━━━ INPUT DATA

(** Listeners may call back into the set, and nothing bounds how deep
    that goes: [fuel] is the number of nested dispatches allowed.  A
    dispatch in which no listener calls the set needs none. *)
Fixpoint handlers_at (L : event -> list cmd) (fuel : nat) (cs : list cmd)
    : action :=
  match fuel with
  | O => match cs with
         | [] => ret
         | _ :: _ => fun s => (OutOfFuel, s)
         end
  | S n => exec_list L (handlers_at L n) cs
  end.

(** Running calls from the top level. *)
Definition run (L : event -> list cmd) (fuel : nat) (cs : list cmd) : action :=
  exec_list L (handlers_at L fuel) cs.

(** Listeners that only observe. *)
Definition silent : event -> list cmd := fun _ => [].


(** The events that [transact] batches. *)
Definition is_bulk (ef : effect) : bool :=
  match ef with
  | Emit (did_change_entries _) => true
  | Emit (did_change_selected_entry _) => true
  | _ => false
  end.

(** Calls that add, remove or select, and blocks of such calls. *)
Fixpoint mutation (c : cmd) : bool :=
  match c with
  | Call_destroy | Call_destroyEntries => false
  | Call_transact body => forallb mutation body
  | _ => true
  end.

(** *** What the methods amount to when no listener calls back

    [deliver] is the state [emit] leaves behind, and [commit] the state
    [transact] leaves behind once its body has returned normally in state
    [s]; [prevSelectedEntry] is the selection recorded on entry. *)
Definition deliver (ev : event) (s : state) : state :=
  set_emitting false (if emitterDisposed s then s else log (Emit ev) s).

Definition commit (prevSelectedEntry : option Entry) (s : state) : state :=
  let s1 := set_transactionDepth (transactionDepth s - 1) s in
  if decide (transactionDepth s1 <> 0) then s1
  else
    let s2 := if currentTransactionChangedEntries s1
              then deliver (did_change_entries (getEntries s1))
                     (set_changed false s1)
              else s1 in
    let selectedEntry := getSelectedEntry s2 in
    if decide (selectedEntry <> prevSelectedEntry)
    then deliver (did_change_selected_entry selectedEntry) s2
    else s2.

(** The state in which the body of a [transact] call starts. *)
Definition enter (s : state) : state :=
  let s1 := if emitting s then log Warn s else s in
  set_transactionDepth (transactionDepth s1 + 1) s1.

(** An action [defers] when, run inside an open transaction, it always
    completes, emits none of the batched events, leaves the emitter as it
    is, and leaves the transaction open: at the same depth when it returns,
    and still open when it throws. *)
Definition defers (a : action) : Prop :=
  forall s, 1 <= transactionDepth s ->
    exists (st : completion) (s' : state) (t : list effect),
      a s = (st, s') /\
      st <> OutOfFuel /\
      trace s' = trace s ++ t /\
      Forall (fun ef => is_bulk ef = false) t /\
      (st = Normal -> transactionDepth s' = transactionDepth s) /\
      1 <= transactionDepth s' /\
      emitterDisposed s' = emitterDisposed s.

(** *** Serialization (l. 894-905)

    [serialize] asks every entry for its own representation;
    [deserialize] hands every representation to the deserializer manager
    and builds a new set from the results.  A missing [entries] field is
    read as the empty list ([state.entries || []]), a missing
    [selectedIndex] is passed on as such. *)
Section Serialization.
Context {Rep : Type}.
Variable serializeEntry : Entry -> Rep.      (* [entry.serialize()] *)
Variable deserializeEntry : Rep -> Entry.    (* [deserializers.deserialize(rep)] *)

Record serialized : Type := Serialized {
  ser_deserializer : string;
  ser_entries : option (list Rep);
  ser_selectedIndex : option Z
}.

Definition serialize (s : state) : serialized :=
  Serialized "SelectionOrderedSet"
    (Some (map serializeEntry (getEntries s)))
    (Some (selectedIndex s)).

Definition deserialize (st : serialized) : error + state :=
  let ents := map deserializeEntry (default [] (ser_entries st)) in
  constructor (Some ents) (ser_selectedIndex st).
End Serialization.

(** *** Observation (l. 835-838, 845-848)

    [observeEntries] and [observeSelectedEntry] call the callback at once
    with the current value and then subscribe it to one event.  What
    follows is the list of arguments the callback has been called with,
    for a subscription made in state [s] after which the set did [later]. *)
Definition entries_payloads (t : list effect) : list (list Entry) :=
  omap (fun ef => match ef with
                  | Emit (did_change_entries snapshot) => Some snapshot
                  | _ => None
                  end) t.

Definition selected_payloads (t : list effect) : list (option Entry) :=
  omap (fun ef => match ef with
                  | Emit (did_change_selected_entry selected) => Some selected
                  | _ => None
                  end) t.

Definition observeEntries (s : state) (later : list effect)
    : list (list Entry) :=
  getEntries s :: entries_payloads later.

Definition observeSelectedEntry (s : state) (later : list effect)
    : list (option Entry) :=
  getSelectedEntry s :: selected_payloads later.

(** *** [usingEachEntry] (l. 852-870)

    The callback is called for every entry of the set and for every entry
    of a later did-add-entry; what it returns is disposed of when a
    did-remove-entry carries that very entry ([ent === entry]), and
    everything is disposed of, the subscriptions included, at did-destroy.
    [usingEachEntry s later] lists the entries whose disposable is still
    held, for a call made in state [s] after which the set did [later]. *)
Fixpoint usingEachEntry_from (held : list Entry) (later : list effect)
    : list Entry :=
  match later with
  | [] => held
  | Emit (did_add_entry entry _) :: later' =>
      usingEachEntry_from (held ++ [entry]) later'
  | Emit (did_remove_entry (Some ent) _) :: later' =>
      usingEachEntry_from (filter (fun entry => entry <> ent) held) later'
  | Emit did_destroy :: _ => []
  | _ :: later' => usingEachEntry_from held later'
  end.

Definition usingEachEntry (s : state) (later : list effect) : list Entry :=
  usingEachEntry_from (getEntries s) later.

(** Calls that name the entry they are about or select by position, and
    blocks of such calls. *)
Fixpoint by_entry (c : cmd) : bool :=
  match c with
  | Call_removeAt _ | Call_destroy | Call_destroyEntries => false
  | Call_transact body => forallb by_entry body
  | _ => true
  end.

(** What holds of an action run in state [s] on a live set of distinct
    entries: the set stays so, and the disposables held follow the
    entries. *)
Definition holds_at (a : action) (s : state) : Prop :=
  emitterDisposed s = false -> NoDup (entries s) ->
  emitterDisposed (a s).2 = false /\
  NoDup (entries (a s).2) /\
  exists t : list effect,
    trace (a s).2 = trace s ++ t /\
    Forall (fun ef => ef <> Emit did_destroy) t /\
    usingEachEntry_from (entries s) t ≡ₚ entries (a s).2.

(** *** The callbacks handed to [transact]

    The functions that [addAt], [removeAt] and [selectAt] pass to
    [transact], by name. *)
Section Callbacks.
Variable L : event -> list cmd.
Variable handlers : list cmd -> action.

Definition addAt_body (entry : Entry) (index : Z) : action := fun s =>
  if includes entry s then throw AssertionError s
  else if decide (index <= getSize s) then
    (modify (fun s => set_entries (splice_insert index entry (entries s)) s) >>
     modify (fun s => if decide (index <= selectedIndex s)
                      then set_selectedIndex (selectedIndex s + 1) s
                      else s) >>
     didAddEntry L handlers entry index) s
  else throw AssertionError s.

━━━━━━

ASSIGNED TASK
Please copy only these lines, exactly: the first line of the records through the line containing "set_emitting false (if", ends included.

SOLUTION TO THIS EXERCISE
(** Listeners may call back into the set, and nothing bounds how deep
    that goes: [fuel] is the number of nested dispatches allowed.  A
    dispatch in which no listener calls the set needs none. *)
Fixpoint handlers_at (L : event -> list cmd) (fuel : nat) (cs : list cmd)
    : action :=
  match fuel with
  | O => match cs with
         | [] => ret
         | _ :: _ => fun s => (OutOfFuel, s)
         end
  | S n => exec_list L (handlers_at L n) cs
  end.

(** Running calls from the top level. *)
Definition run (L : event -> list cmd) (fuel : nat) (cs : list cmd) : action :=
  exec_list L (handlers_at L fuel) cs.

(** Listeners that only observe. *)
Definition silent : event -> list cmd := fun _ => [].


(** The events that [transact] batches. *)
Definition is_bulk (ef : effect) : bool :=
  match ef with
  | Emit (did_change_entries _) => true
  | Emit (did_change_selected_entry _) => true
  | _ => false
  end.

(** Calls that add, remove or select, and blocks of such calls. *)
Fixpoint mutation (c : cmd) : bool :=
  match c with
  | Call_destroy | Call_destroyEntries => false
  | Call_transact body => forallb mutation body
  | _ => true
  end.

(** *** What the methods amount to when no listener calls back

    [deliver] is the state [emit] leaves behind, and [commit] the state
    [transact] leaves behind once its body has returned normally in state
    [s]; [prevSelectedEntry] is the selection recorded on entry. *)
Definition deliver (ev : event) (s : state) : state :=
  set_emitting false (if emitterDisposed s then s else log (Emit ev) s).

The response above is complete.